Les 19e et 20e siècles ont vu l'adoption généralisée de travaux municipaux axés sur la prévention des maladies. Ces initiatives comprenaient le balayage des rues, la construction d'égouts, de stations d'épuration, le ramassage des ordures et la réglementation sur la pureté des aliments. Au niveau personnel et domestique, les campagnes de propreté visaient à encourager les gens à garder leur logement, leurs vêtements et leur corps propres en se lavant régulièrement et en se débarrassant des ordures et des déchets de manière appropriée.
La théorie microbienne, combinée au mouvement de santé publique, stimula le développement de l'"entretien ménager scientifique" (ou économie domestique) au début du XXe siècle. Le balayage, le nettoyage, le lavage, le bain et le blanchiment des vêtements sont devenus essentiels à la lutte contre les germes et à l'amélioration de l'hygiène. En 1900, il n'y avait pas de médicaments, à l'exception des vaccins contre la rage et la variole, pour aider à lutter contre les maladies, de sorte que l'économie domestique joua un rôle central dans le domaine de la prévention de la santé publique. Selon Nancy Tomes, dans Spreading the Germ Theory : Sanitary Science and Home Economics, 1880-1930, le mouvement de l'économie domestique reconnut que les micro-organismes étaient responsables des maladies humaines, en particulier les germes présents dans l'air, l'eau et la saleté. Une bonne santé était le résultat d'un nettoyage rigoureux de la maison.
La théorie microbienne introduisit l'étude de la bactériologie, une branche de la biologie, qui permit d'identifier, de classer et de caractériser les différentes bactéries à l'origine des maladies humaines. La théorie microbienne favorisa également l'étude de l'immunologie qui a servi à étudier les systèmes immunitaires de tous les animaux. La première idée de la façon dont le système immunitaire contribue à protéger contre les maladies remonte à la peste d'Athènes, entre 430 et 427 avant notre ère, lorsque Thucydide observa des personnes qui avaient attrapé la maladie, avaient survécu et s'étaient rétablies, puis avaient porté assistance à d'autres malades sans tomber à nouveau malades.

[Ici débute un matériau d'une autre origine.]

(** A camera that is not stale keeps its keys and codecs. *)
Lemma kept_camera w k next w' stale id i :
  unique (Config.cfg w) -> Config.ReplaceIngests w k next = (w', inl stale) -> camera (Config.Ingests (Config.cfg w)) id = Some i ->
  id ∉ stale -> exists i', camera (Config.Ingests (Config.cfg w')) id = Some i' /\ Config.SenderKey i' = Config.SenderKey i
    /\ Config.ReceiverKey i' = Config.ReceiverKey i /\ Config.Codecs i' = Config.Codecs i.
Proof.
  intros Hu E Hi Hst. destruct (Config.ReplaceIngests_ok _ _ _ _ _ E) as ((Hnd & _) & -> & Hc). destruct (camera_Some _ _ _ Hi) as [Hin <-].
  assert (Hns : Config.isStale next i = false).
  { destruct (Config.isStale next i) eqn:Es; [|done]. destruct Hst. apply list_elem_of_fmap_2, list_elem_of_filter. done. }
  rewrite Hc. cbn. rewrite camera_fmap by done. unfold Config.isStale in Hns. unfold camera.
  destruct (list_find _ next) as [[n j]|]; [|done]. cbn. exists (Config.normaliseIngest (Config.cfg w) j). split; [done|].
  bool_hyps. cbn. split_and!; try done. by eapply bool_decide_eq_true_1.
Qed.

Abbreviation ok s := (Settings.site_ok (Config.cfg (conf s)) (cameras s)).

Lemma handleIngests_ok s k b : ok s -> ok (handleIngests s k b).1.
Proof.
  intros Hok. destruct b as [l|]; [|done]. unfold handleIngests. pose proof (Config.ReplaceIngests_saved (conf s) k l) as Hs.
  destruct (Config.ReplaceIngests (conf s) k l) as [w [stale|e]] eqn:E; [|destruct Hs as [[Hc _] _]; cbn; by rewrite Hc].
  destruct Hok as [H1 H2 H3 [H4 H5]]. destruct (fold_revoke_spec stale (cameras s) H2) as (G1 & G2 & G3 & G4).
  pose proof (Config.ReplaceIngests_ok _ _ _ _ _ E) as ((Hnd & _) & _ & Hc). cbn. split.
  - unfold unique, Config.IngestIDs. rewrite Hc. cbn. by rewrite <-list_fmap_compose.
  - by apply retargetAll_spec.
  - intros id v Hid Hv. destruct (retargetAll_spec (Config.cfg w) _ (Config.ID <$> Config.ListIngests (Config.cfg w)) G1) as (_ & R2 & _).
    apply R2 in Hv. by rewrite bool_decide_true in Hv.
  - apply let_in_retarget; [done|]. split; intros id ing.
    + rewrite G3. destruct (bool_decide_reflect (id ∈ stale)) as [|Hst]; [done|]. intros Hing Htimely.
      destruct (H4 id ing Hing Htimely) as (i & Hi & Es & Ec). destruct (kept_camera _ _ _ _ _ _ _ H1 E Hi Hst) as (i' & Hi' & E1 & _ & E3).
      exists i'. split_and!; congruence.
    + rewrite G4. destruct (bool_decide_reflect (id ∈ stale)) as [|Hst]; [by intros ?%elem_of_nil|]. intros Hing Htimely.
      destruct (H5 id ing Hing Htimely) as (i & Hi & Er). destruct (kept_camera _ _ _ _ _ _ _ H1 E Hi Hst) as (i' & Hi' & _ & E2 & _).
      exists i'. split_and!; congruence.
Qed.

(** A new identifier is unused. *)
Definition fairCall (s : site) (q : call) : Prop :=
  match q with
  | CCreate _ _ _ r3 => forall id, Config.newKey "" r3 = inl id -> (id ∉ Config.IngestIDs (Config.cfg (conf s))) /\ target (cameras s) id = None
  | _ => True
  end.

(** Both APIs add cameras and reset keys the same way. *)
Lemma handleCreate_as_page s k label runes r1 r2 r3 :
  String.eqb label "" || (48 <? runes) = false ->
  (handleCreate s k (Some (label, runes)) r1 r2 r3).1 = (Settings.handleAdd s k (Some label) r1 r2 r3).1.
Proof.
  intros Hl. unfold handleCreate, Settings.handleAdd, Settings.mutate. rewrite Hl.
  by destruct (Config.AddIngest (conf s) k label r1 r2 r3) as [w [i|e]].
Qed.

Lemma control_ok s k peer auth q : ok s -> fairCall s q -> ok (control s k peer auth q).1.
Proof.
  intros Hok Hf. unfold control, handler. destruct (negb _); [done|]. destruct q as [b|b r1 r2 r3| |id r|hub counters now]; try done.
  - by apply handleIngests_ok.
  - destruct b as [[label runes]|]; [|done]. destruct (String.eqb label "" || (48 <? runes)) eqn:El; [unfold handleCreate; by rewrite El|].
    rewrite handleCreate_as_page by done. by apply Settings.handleAdd_ok.
  - unfold handleResetKey. destruct (Config.ResetSenderKey _ _ _ _) as [w' res] eqn:E.
    pose proof (Settings.ResetSenderKey_ok s k _ r w' res Hok E). by destruct res.
Qed.

(** ** Runs of the daemon

    Requests on either listener, publishers and subscribers coming and going, and
    media flowing.  A request to publish or to subscribe resolves its key first and
    gets its place later, with other things happening in between: [flights] are the
    requests that have resolved their key and not got their place, each in a
    goroutine of its own, which no handler can reach. *)
Record state := mkState { site_ : site; flights : list (Config.Ingest * Config.Role) }.

Definition begin (s : site) : state := mkState s [].

Inductive moves : state -> state -> Prop :=
| M_page s f k q s' st : Settings.fair s q -> Settings.serve s k q = (s', st) -> moves (mkState s f) (mkState s' f)
| M_control s f k peer auth q s' res :
    fairCall s q -> control s k peer auth q = (s', res) -> moves (mkState s f) (mkState s' f)
| M_resolve s f key ing role :
    Config.Resolve (Config.cfg (conf s)) key = (ing, role) -> role <> Config.RoleNone ->
    moves (mkState s f) (mkState s ((ing, role) :: f))
| M_giveUp s f f' x : moves (mkState s (f ++ x :: f')) (mkState s (f ++ f'))
| M_stop s f id : moves (mkState s f) (mkState (mkSite (conf s) (stop (cameras s) id)) f)
| M_install s f f' ing :
    publisher (cameras s) (Config.ID ing) = None ->
    moves (mkState s (f ++ (ing, Config.RoleSender) :: f'))
          (mkState (mkSite (conf s) (install (cameras s) (mkSess ing (keepsSender (Config.cfg (conf s)) ing)))) (f ++ f'))
| M_track s f id t :
    is_Some (publisher (cameras s) id) ->
    moves (mkState s f) (mkState (mkSite (conf s) (goLive (Config.cfg (conf s)) (cameras s) id t)) f)
| M_reserve s f f' ing :
    moves (mkState s (f ++ (ing, Config.RoleReceiver) :: f'))
          (mkState (mkSite (conf s) (watch (cameras s) (mkSess ing (keepsReceiver (Config.cfg (conf s)) ing)))) (f ++ f'))
| M_unwatch s f x : moves (mkState s f) (mkState (mkSite (conf s) (unwatch (cameras s) x)) f)
| M_media s f h : runs (cameras s) h -> moves (mkState s f) (mkState (mkSite (conf s) h) f).

Lemma keepsSender_spec c ing :
  keepsSender c ing = true -> exists i, camera (Config.Ingests c) (Config.ID ing) = Some i
    /\ Config.SenderKey i = Config.SenderKey ing /\ Config.Codecs i = Config.Codecs ing.
Proof.
  unfold keepsSender. destruct (camera _ _) as [i|]; [|done]. intros [? ?]%bool_decide_eq_true_1. by exists i.
Qed.

Lemma keepsReceiver_spec c ing :
  keepsReceiver c ing = true -> exists i, camera (Config.Ingests c) (Config.ID ing) = Some i
    /\ Config.ReceiverKey i = Config.ReceiverKey ing.
Proof. unfold keepsReceiver. destruct (camera _ _) as [i|]; [|done]. intros ?%bool_decide_eq_true_1. by exists i. Qed.

(** The running cameras changed, the configuration did not. *)
Lemma ok_running c (h h' : H) :
  Settings.site_ok c h -> good h' ->
  (forall id v, id ∈ Config.IngestIDs c -> target h' id = Some v -> v = wanted c id \/ target h id = Some v) ->
  (forall id x, publisher h' id = Some x -> publisher h id = Some x \/ Config.ID (cam x) = id /\ timely x = keepsSender c (cam x)) ->
  (forall id x, x ∈ watchers h' id -> x ∈ watchers h id \/ Config.ID (cam x) = id /\ timely x = keepsReceiver c (cam x)) ->
  Settings.site_ok c h'.
Proof.
  intros [H1 H2 H3 [H4 H5]] Hg Ht Hp Hw. split; [done|done| |split].
  - intros id v Hid Hv. destruct (Ht id v Hid Hv) as [?|?]; [done|]. by apply H3.
  - intros id x Hx Htimely. destruct (Hp id x Hx) as [?|[<- E]]; [by apply H4|]. rewrite Htimely in E. by apply keepsSender_spec.
  - intros id x Hx Htimely. destruct (Hw id x Hx) as [?|[<- E]]; [by apply H5|]. rewrite Htimely in E. by apply keepsReceiver_spec.
Qed.

Lemma moves_ok s s' : ok (site_ s) -> moves s s' -> ok (site_ s').
Proof.
  intros Hok Hm. pose proof (Settings.s_good _ _ Hok) as Hg.
  destruct Hm as [s f k q s' st Hf E|s f k peer auth q s' res Hf E|s f key ing role E Hr|s f f' x|s f id|s f f' ing Hnone
    |s f id t Hpub|s f f' ing|s f x|s f h Hruns]; cbn [site_ conf cameras] in *; try done.
  - pose proof (Settings.serve_ok s k q Hok Hf) as Hs. by rewrite E in Hs.
  - pose proof (control_ok s k peer auth q Hok Hf) as Hs. by rewrite E in Hs.
  - apply (ok_running _ (cameras s)); [done|by apply stop_good|..].
    + intros i v _ Hv. right. by eapply stop_target.
    + intros i x. rewrite stop_publisher. destruct (String.eqb _ _); [done|by left].
    + intros i x Hx. left. by eapply stop_watchers.
  - apply (ok_running _ (cameras s)); [done|by apply install_good|..].
    + intros i v _. rewrite install_target. by right.
    + intros i x. rewrite install_publisher. cbn. destruct (String.eqb_spec (Config.ID ing) i) as [<-|]; [|by left].
      intros [= <-]. by right.
    + intros i x. rewrite install_watchers. by left.
  - apply (ok_running _ (cameras s)); [done|by apply goLive_good|..].
    + intros i v _ Hv. apply goLive_target in Hv as [[<- ->]|?]; [by left|by right|done].
    + intros i x. rewrite goLive_publisher. by left.
    + intros i x. rewrite goLive_watchers. by left.
  - apply (ok_running _ (cameras s)); [done|by apply watch_good|..].
    + intros i v _. rewrite watch_target. by right.
    + intros i x. rewrite watch_publisher. by left.
    + intros i x [[-> <-]|?]%watch_watchers; [by right|by left].
  - apply (ok_running _ (cameras s)); [done|by apply unwatch_good|..].
    + intros i v _. rewrite unwatch_target. by right.
    + intros i y. rewrite unwatch_publisher. by left.
    + intros i y ?%unwatch_watchers. by left.
  - apply (ok_running _ (cameras s)); [done|by eapply runs_good|..].
    + intros i v _. rewrite (runs_target _ h) by done. by right.
    + intros i x. rewrite (runs_publisher _ h) by done. by left.
    + intros i x. rewrite (runs_watchers _ h) by done. by left.
Qed.

Lemma runs_keep_ok r r' : ok (site_ r) -> rtc moves r r' -> ok (site_ r').
Proof. intros Hok Hrun. induction Hrun; eauto using moves_ok. Qed.

(** ** Claims *)


End handlers.

(** ** Who is let in *)
Lemma authed_iff c peer auth :
  authed c peer auth = true <->
  (exists a, peer = Some a /\ allowedAddress c a = true) /\ Config.Token c <> "" /\ auth = "Bearer " +:+ Config.Token c.
Proof.
  unfold authed. destruct peer as [a|]; [|split; [done|intros [(? & ? & _) _]; done]].
  destruct (allowedAddress c a) eqn:Ea; cbn; [|split; [done|intros [(? & [= <-] & ?) _]; congruence]].
  destruct (CutPrefix auth "Bearer ") as [offered|] eqn:Ec.
  - apply CutPrefix_app in Ec as ->. rewrite andb_true_iff, negb_true_iff. split.
    + intros [? ?]. bool_hyps. subst. split; [by exists a|done].
    + intros (_ & Ht & E). apply Config.string_app_inj in E. subst. by rewrite String.eqb_refl, (proj2 (String.eqb_neq _ _) Ht).
  - split; [done|]. intros (_ & _ & ->).
    assert (Hx : CutPrefix ("Bearer " +:+ Config.Token c) "Bearer " = Some (Config.Token c)) by (by apply CutPrefix_app).
    congruence.
Qed.

Lemma loopback_left c a :
  Config.LANControlEnabled c = false -> Config.RemoteControlEnabled c = false ->
  allowedAddress c a = IsLoopback (Unmap a).
Proof.
  intros Hl Hr. unfold allowedAddress. rewrite Hl, Hr. destruct (IsLoopback (Unmap a)); [done|].
  destruct (IsPrivate _ || _); [done|]. apply andb_false_r.
Qed.

Lemma mapped_alike c a :
  0 <= a < 2 ^ 32 -> allowedAddress c (V6 (65535 * 2 ^ 32 + a)) = allowedAddress c (V4 a).
Proof.
  intros Ha. unfold allowedAddress, Unmap. rewrite Z.shiftr_div_pow2 by lia.
  replace ((65535 * 2 ^ 32 + a) / 2 ^ 32) with 65535 by (Z.div_mod_to_equations; lia). cbn [Z.eqb].
  replace (Z.land (65535 * 2 ^ 32 + a) 4294967295) with a; [done|].
  change 4294967295 with (Z.ones 32). rewrite Z.land_ones by lia. rewrite Z.add_comm, Z_mod_plus_full, Z.mod_small; lia.
Qed.

(** The addresses that no host has, of either family and in either form. *)
Definition noHost (x : Addr) : Prop :=
  Unmap x = V4 0 \/ Unmap x = V4 (2 ^ 32 - 1) \/ Unmap x = V6 0 \/ IsMulticast (Unmap x) = true.

Lemma noHost_refused c x : noHost x -> allowedAddress c x = false.
Proof.
  intros Hx. unfold allowedAddress. unfold noHost in Hx. destruct (Unmap x) as [a|a]; clear x.
  - assert (Hcls : IsLoopback (V4 a) = false /\ IsPrivate (V4 a) = false /\ IsLinkLocalUnicast (V4 a) = false
                   /\ IsGlobalUnicast (V4 a) = false).
    { destruct Hx as [[= ->]|[[= ->]|[?|Hm]]]; [done|done|done|].
      unfold IsGlobalUnicast, IsLoopback, IsPrivate, IsLinkLocalUnicast, IsMulticast, prefix in *.
      rewrite !Z.shiftr_div_pow2 in * by lia. cbn [Z.sub] in *.
      apply Z.eqb_eq in Hm. repeat match goal with |- context [?x =? ?y] => destruct (Z.eqb_spec x y) end;
        cbn; try done; exfalso; revert Hm; Z.div_mod_to_equations; lia. }
    destruct Hcls as (-> & -> & -> & ->). done.
  - assert (Hcls : IsLoopback (V6 a) = false /\ IsPrivate (V6 a) = false /\ IsLinkLocalUnicast (V6 a) = false
                   /\ IsGlobalUnicast (V6 a) = false).
    { destruct Hx as [?|[?|[[= ->]|Hm]]]; [done|done|done|].
      unfold IsGlobalUnicast, IsLoopback, IsPrivate, IsLinkLocalUnicast, IsMulticast, prefix in *.
      rewrite !Z.shiftr_div_pow2 in * by lia.
      apply Z.eqb_eq in Hm. repeat match goal with |- context [?x =? ?y] => destruct (Z.eqb_spec x y) end;
        cbn; try done; exfalso; revert Hm; Z.div_mod_to_equations; lia. }
    destruct Hcls as (-> & -> & -> & ->). done.
Qed.

(** ** A run: two cameras of one sync group, the first one live *)
Definition demoHub : hub := mkHub (Relay.mkWorld ∅ ∅ ∅ []) ∅ [] (100 * Second).
Definition demoSite : Daemon.site hub := mkSite Config.twoWorld demoHub.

Le mouvement de santé publique encouragea les autorités à créer, puis à développer, des services de santé dans le double but d'améliorer les systèmes sanitaires - filtration de l'eau, systèmes d'égouts et collecte des ordures - et d'instituer des réglementations concernant la plomberie, la préparation des aliments et d'autres questions d'hygiène. Toutes ces mesures de prévention des maladies, combinées au mouvement de l'économie domestique, ont permis d'appliquer la science à la vie domestique, donnant ainsi naissance à l'hygiène domestique.
Les progrès réalisés en matière d'assainissement, d'hygiène et de pathologie dans le cadre de l'étude des germes et des maladies découlant de la théorie microbienne ont davantage contribué à changer la société que toute autre innovation médicale. En 2000, le magazine Life a classé la théorie microbienne dans son Top 10 des avancées importantes du dernier millénaire, seule avancée médicale à y figurer. La théorie microbienne a permis de protéger et de sauver des milliards de vies, des vies qui auraient été perdues à cause de germes invisibles.